Thomas Minott Peters (December 4, 1810 – June 14, 1888) was an American lawyer, jurist, and botanist who studied the flora of the Southern United States.

== Early life and education ==
Born in Clarksville, the county seat of Tennessee's Montgomery County, Peters was eight when his family moved to Leighton, now in Colbert County, Alabama in 1819. He briefly attended LaGrange College (located on the top of the LaGrange Mountain in Leighton, Alabama, which is now a famous historical site) and graduated from the University of Alabama with a bachelor's degree in 1834 and a master's degree in 1836.

== Career ==
Peters was admitted to practice law in 1836. He practiced for several years in partnership with David G. Ligon. He served in the Alabama House of Representatives (1845–1846) and the Alabama Senate (1847–1848). He was elected to represent Lawrence County, Alabama as by that time he had moved to Moulton, Alabama. Even though he owned slaves prior to the American Civil War, he was a steadfast Unionist and left Alabama during the war. Peters considered the Confederates traitors and even wanted to hang Jefferson Davis and "all his traitorous set". Despite this, Peters, a Republican, was elected to the Alabama Supreme Court in 1868 and became the Chief Justice in 1873. He was defeated for reelection in 1874, likely because he supported equal rights for women and African Americans.

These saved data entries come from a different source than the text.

(* ===== verification/Prelude.v ===== *)
(** * DataStream, a change-data-capture platform: verification of its core

    DataStream reads row changes and DDL from source databases, takes snapshots of
    tables, caches the log while a snapshot runs, replays the cache, and then streams
    changes to sinks.  This library models the parts of src/ that carry that logic as
    executable definitions and proves what makes them correct.

    ** The parts and where they are modelled

    - Prelude.v: machine integers (64-bit [int], [uint32], [uint64] with their
      wrap-around), times and durations, Go errors and results, the state monad [ST]
      for methods that mutate their receiver (the state handed back on an error is
      the mutated one, as in Go), bytes, strings, labelled step sequences ([runs]),
      JSON codecs ([JSONCodec], [JSONLaws]) and iteration over Go maps ([GoRange], any
      permutation of the entries).
    - Events.v: pkg/event.  Change events, rows, table metadata, positions and their
      comparison.  Hash.v: pkg/utils/hash.go and the CRC of the cache records.
    - CacheLog.v, CacheProofs.v: internal/cache.  The local backend writes framed
      records to one file per table, over a model of files and open handles
      ([LocalBackend]); [BinlogCacheBackend] is the interface its clients use.
      CacheSize.v: cache_size.go, the configured size and the level of the cache over
      binary64 numbers.
    - TableLifecycle.v: internal/source/table_lifecycle.go and
      global_min_position.go, the state machine of one table and the position up to
      which the source may be purged.  LifecycleStore.v:
      internal/source/lifecycle_store.go, a store of shared objects (a heap, since
      [Get] hands out pointers).  Scheduler.v:
      internal/lifecycle/snapshot_scheduler.go over both.
    - SchemaHistory.v: internal/schema, the table definitions, the DDL record manager
      and the history file.  TargetStore.v: internal/store, the MySQL store at the
      level of its statements, and the history kept there.
    - BinlogConsumer.v: internal/lifecycle/binlog_consumer.go, the routing of row and
      DDL events by the state of their table.  Replayer.v:
      internal/lifecycle/catching_up_replayer.go, cache reader and replayer as
      concurrent steps.  LifecyclePipeline.v:
      internal/lifecycle/pipeline_integration.go, source, router and [Stop] as concurrent
      steps around the consumer.
    - Dispatch.v: internal/sink, row identifiers, hash dispatch and the batching
      workers as concurrent steps.
    - Buffers.v, Pipeline.v, Tasks.v: internal/pipeline.  Buffers (in memory, in
      batches, persistent), the pipeline with its loop and control operations as
      concurrent steps and its dispatchers, tasks with their manager and the
      coordinator of a single node.
    - Scope.v: internal/source/sync_scope.go, table_manager.go, discovery.go and
      database_discovery.go: which databases and tables are synchronised, and how new
      ones are found ([Regexp] stands for the standard library's regular
      expressions, [TableAdder] for the connector).
    - FlowControl.v: internal/pipeline/backpressure.go, pkg/errors/circuit_breaker.go
      and pkg/utils/retry.go.
    - Strings.v: the functions of Go's strings package the files below use.
    - Filters.v: internal/filter, chains, rule filters and expression filters with
      their parser.  Routing.v: internal/router and internal/transform.
    - Chunks.v: internal/lifecycle/hash_chunker.go, internal/source/snapshot_config.go
      and snapshot_coordinator.go; generator, workers and result handler are
      concurrent steps.
    - OracleDML.v, LogMiner.v, OracleConnector.v: internal/source/oracle, the parser of
      redo statements, the rows of LogMiner as change events, and polling; the connector
      with its DDL handling, schema cache and recovery.
    - PgOutput.v, PgConnector.v: internal/source/postgres, the messages of pgoutput as
      change events, receiving them and confirming positions; the connector with its
      configuration, schema queries, start, loop and recovery.
    - DDLApply.v: pkg/parser, what a parsed DDL statement does to table definitions.
      ParseTree.v: the trees that the generated parsers build, with the accessors of
      their contexts and the functions on texts that the visitors share.  MySQLVisitor.v,
      OracleVisitor.v, SQLServerVisitor.v, PostgresVisitor.v: the visitors and [Parse] of
      pkg/parser/mysql, oracle, sqlserver and postgres; the tree of a text is a
      parameter, and the trees of statements follow the grammars.
      MySQLRows.v, BinlogSyncer.v, MySQLConnector.v: internal/source/mysql.  Wildcards,
      the cache of definitions and the conversion of rows; the events of the binary log
      and what they do to the syncer; the connector with its recovery and restarts.
      MariaDBSyncer.v: the syncer of internal/source/mariadb where it differs.
      BinlogSetup.v: the configuration of both, how they are set up, where they begin and
      how they resume.
    - SQLServerReader.v, SQLServerConnector.v: internal/source/sqlserver.  LSNs, the rows
      of a change table and the polls of one reader; the polls over all readers, the
      detection of DDL and restarts.
    - MongoSource.v: internal/source/mongodb, change documents as events, the loop over
      the stream and resuming it.
    - SQLSink.v: internal/sink/mysql, postgres, oracle and sqlserver, the statement of
      an event and the transactional [Write].  SQLSinkSetup.v: their configuration, data
      source names and set-up, the operations around [Write], and the COPY writer.
    - DocumentSinks.v: what the sinks for documents and messages share, with the
      correspondence of a table and its documents.  RedisSink.v, ElasticSink.v,
      MongoSink.v, KafkaSink.v: internal/sink/redis, elasticsearch, mongodb and kafka.
      SinkMetrics.v: internal/sink/decorator, the wrapper that counts.
    - Offsets.v: internal/offset, positions in memory, in a file and in etcd.
    - EtcdCoordinator.v: internal/coordinator, tasks, positions, nodes and leadership on
      etcd.  Cluster.v: internal/pipeline/cluster.go, registration, heartbeats and the
      leader's rebalancing, against the interface of a coordinator.
    - Errors.v: pkg/errors, classification and alerters, and internal/ratelimit.
    - TaskApi.v, TableApi.v: internal/api and internal/app, the handlers of the requests on
      tasks, nodes, tables and DDL over the manager, the coordinator and the life-cycle
      store, and how the application puts them together.  Config.v: pkg/config, the
      configuration of the application, and the coordinator it chooses.  StatsRegistry.v:
      pkg/metrics/collector_runtime.go and internal/connector, the collector of connector
      statistics and how tasks are registered with it.

    Operations keep the names of the source; where two types of one file have a method
    of the same name, the type is a prefix ([Task_Start], [bb_Get]).  Fields carry a
    short prefix of their record.

    ** Interfaces

    Code outside src/ and the interfaces between components are type classes, with the
    laws the code relies on in a class of their own and at least one instance that
    satisfies them: [JSONCodec]/[JSONLaws] (encoding/json), [KVStore]/[KVLaws]
    (badger), [TargetStore]/[DDLStateLaws], [SchemaHistory]/[SchemaHistoryLaws],
    [Coordinator]/[CoordinatorLaws], [EventSink], [DDLParser], [SinkConnector],
    [SourceConnector], [PipelineOps], [Regexp], [TableAdder], [Storage]/[StorageLaws]
    and [StorageAnswers] (storages whose calls succeed),
    [EtcdClient]/[EtcdLaws]/[EtcdFaults] and [EtcdElection]/[ElectionLaws] (etcd's
    client; an election is a queue of candidates whose first leads), [ClusterCoordinator]/[ClusterLaws], [SQLConn]/[SQLLaws] (database/sql),
    [MySQLTable] (what MySQL does with its own statements on one table, whatever wrote
    their text),
    [PipelineView] and [NodeRegistry] (what the API reads of a pipeline and of the nodes),
    [HistoryRowsLaws], [PendingLaws] and [CurrentPositionLaws] (what recovery relies on
    of a target store; [observed_store] has the calls that saved history rows, with their
    answers, and [FailingStore] fails), [RedisClient]/[RedisLaws] (go-redis), [ESClient]/[ESLaws]
    (Elasticsearch), [MongoClient]/[MongoLaws] (the MongoDB driver),
    [KafkaWriter]/[KafkaLaws] (kafka-go),
    [SnapshotReader], [rate_Limiter] (golang.org/x/time/rate) and [Fmt].  The clients'
    theorems are proved against the classes; the instances are the models of the
    repository's own implementations where it has them.

    ** What the theorems show

    - Life cycle and scheduling: the transition table and reachability of every state
      (a table streams only after a snapshot and its catch-up), pause and resume, the
      global minimum position, and a refinement: the scheduler over the shared-object
      store implements its specification on a map of life cycles.
    - Scopes: the answers of a scope, its agreement with the table manager, and that
      the events of discovery are enough to follow it.
    - Routing: where every event goes on every branch, what a DDL does to definitions,
      history and DDL state whether it succeeds or fails, and the bound on its retries.
    - Cache and history files: write/read round trips per table, reads that deliver
      only intact records, torn tails, failed batches, tail recovery; recovery of the
      schema history and of the target store.
    - Concurrency: in every interleaving the replayer delivers the cache in order and
      terminates, the concurrent writer keeps the order of every row, a pipeline that is
      started once processes the events of its source in order and a pause holds, and the life-cycle
      pipeline routes what the source sent in order ([lifecycle_routes_in_order]).
    - Buffers, tasks, dispatch, backpressure, circuit breaker and retries: queue
      order and bounds, recovery of the persistent buffer, agreement of manager and
      coordinator, the exact thresholds of the breaker, and the number of attempts.
    - Filters and routing: an expression filter decides what the conditions written in its
      text mean, a rule
      filter agrees with its reference definition, partitions are in range.
    - Snapshots in parallel: the chunks of a table partition its keys, no task is lost
      or counted twice in any interleaving, and the coordinator finishes.
    - Sources: printing a redo statement and parsing it gives the row back, the parser
      answers on every update and delete (an insert can keep it in a loop), a redo row
      becomes the event of its change; the records of relation messages that were written
      recover the definitions, binary integers round-trip.  The MySQL syncer sends the
      events of the log in order, a rows event with the values of its rows; a restart keeps
      the definitions whose history rows were saved and fails the statements it
      interrupted; the captured tables follow the requests; a connector that is set up
      again on the offsets that were kept begins at the last position saved
      ([mysql_restart_resumes], [maria_restart_resumes]).  A reader of a SQL Server change
      table reads its changes in order and once, but for those at the next LSN
      ([cdc_polls_read]); the Oracle connector goes on at the number it had reached, with
      the definitions that were saved.  The MongoDB source and the PostgreSQL connector
      resume under conditions that the program does not meet by itself
      ([mongo_restart_resumes], [pg_restart_resumes]; see [positions_not_kept] and
      [pg_started_sends_nothing]).
    - DDL: a visitor reads what was written, for the statements of MySQL but an ALTER TABLE
      that adds several columns in one part; an ALTER TABLE of any of the four dialects does to a definition what its parts do, one
      after the other ([mysql_alter_applied], [oracle_alter_applied],
      [sqlserver_alter_applied], [postgres_alter_applied]), a CREATE TABLE gives the
      columns as they are written, and PostgreSQL types are found in the text
      ([pg_type_found]) but for the last column ([pg_last_column_type]).
    - Document sinks: the documents of Redis, Elasticsearch and MongoDB mirror the table
      whose changes were written (in Elasticsearch when no document was refused), a bulk body is read back as its actions, retries are
      bounded, the metrics decorator is transparent; the Kafka sink fails every write.
    - Relational sinks: a batch is applied whole or not at all, the target mirrors the changes that
      were written and writing them again changes nothing, and every placeholder gets
      the value of its column.
    - Offsets and coordination: the file storage survives a crash at every point of a
      flush, the coordinator on etcd refines a map of tasks, and at most one of the nodes
      on one etcd is told that it leads a task.
    - The application: what requests do to tasks is what operations of the manager do
      ([api_refines_manager]), a drain and a shutdown stop every task, skipping and retrying
      an error refine what they say of one table ([skip_error_refines]); but no task of the
      application has a pipeline, so that none can be started ([api_tasks_never_run]).  Defaults are filled in once, an accepted
      configuration has what the application asks of it, and the memory coordinator needs
      its name twice ([memory_needs_both]).  Sizes with a unit are the product, and the
      levels are exact on thousandths.  Unregistering a task removes its source and its
      first sixteen sinks ([unregister_task]).
    - Where the code does not do what it says, the theorem states what it does
      ([ddl_retry_limit_unreachable], [scheduler_never_snapshots],
      [Truncate_erases_intact_log], [paused_task_runs_on], ...).

    ** Bounds and fuel

    Loops are structural recursion where the source's are: over the events, items,
    retries or tables they visit.  Reading a file recurses on fuel, the length of the
    file plus one, which is enough because every record consumes bytes
    ([read_loop_enough], [recover_enough]).  A flush or a retry recurses on its number
    of attempts.  The redo parser recurses on a number of rounds, the length of the
    text plus one for updates and deletes, since every round that does not end consumes
    a byte ([parse_terminates]); for an insert no number may be enough
    ([insert_parse_diverges]); the parser of filter expressions recurses on its depth, and
    the generator of chunks on the number of chunks still to come.  The copy of the
    PostgreSQL sink calls itself without end: it runs on a stack depth, and overflows
    every one ([pg_copy_recursion]).  Steps of concurrent components need no fuel;
    termination is a measure ([replay_terminates]).  Counters wrap at 64 bits where they are stored;
    theorems that speak of their values bound the length of the history.

    ** What is not modelled

    The protocols of the databases, which the drivers speak; the lexers and parsers
    generated from grammars; the routing of HTTP requests and the command line, the decoding
    of configuration files, metric vectors and logs.  A statement of the MySQL store either fails without an effect or has the
    effect of its SQL.  [time.Now] is an argument of each call, read once.  A [select]
    takes any ready case.  Random jitter of delays is left out. *)
From Stdlib Require Import ZArith Lia.
From Stdlib Require Ascii String Strings.Byte.
From stdpp Require Import prelude countable gmap strings list fin_maps.

Declare Scope go_scope.
Delimit Scope go_scope with go.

He returned to his law practice in Moulton and worked there until his death.

=== Botanist ===
German-American botanist Charles Mohr praised Peters' botany work, writing in the book Plant Life of Alabama: "In his love for botany [Thomas Minott Peters] found recreation from his professional duties, and his greatest enjoyment was to wander through the adjacent mountains in search of plants. The study of lichens and fungi attracted him particularly, and he was one of the few mycologists working in the Southern field along with Curtis and Ravenel." The rare fern Trichomanes petersii (A.Gray 1853) was discovered by and is the namesake of Peters. He also did notable work with the genus Carex. He left his personal herbarium to the University of Alabama.

== Personal life and death ==
Peters married Naomi Sophia Leetch (20 September 1820 – 18 June 1880), who was from Moulton. They had six children. Peters died June 14, 1888, in Moulton and is buried in Moulton Cemetery, as are his family.

== Honors ==
Peters was inducted into the Alabama Lawyers' Hall of Fame in 2006.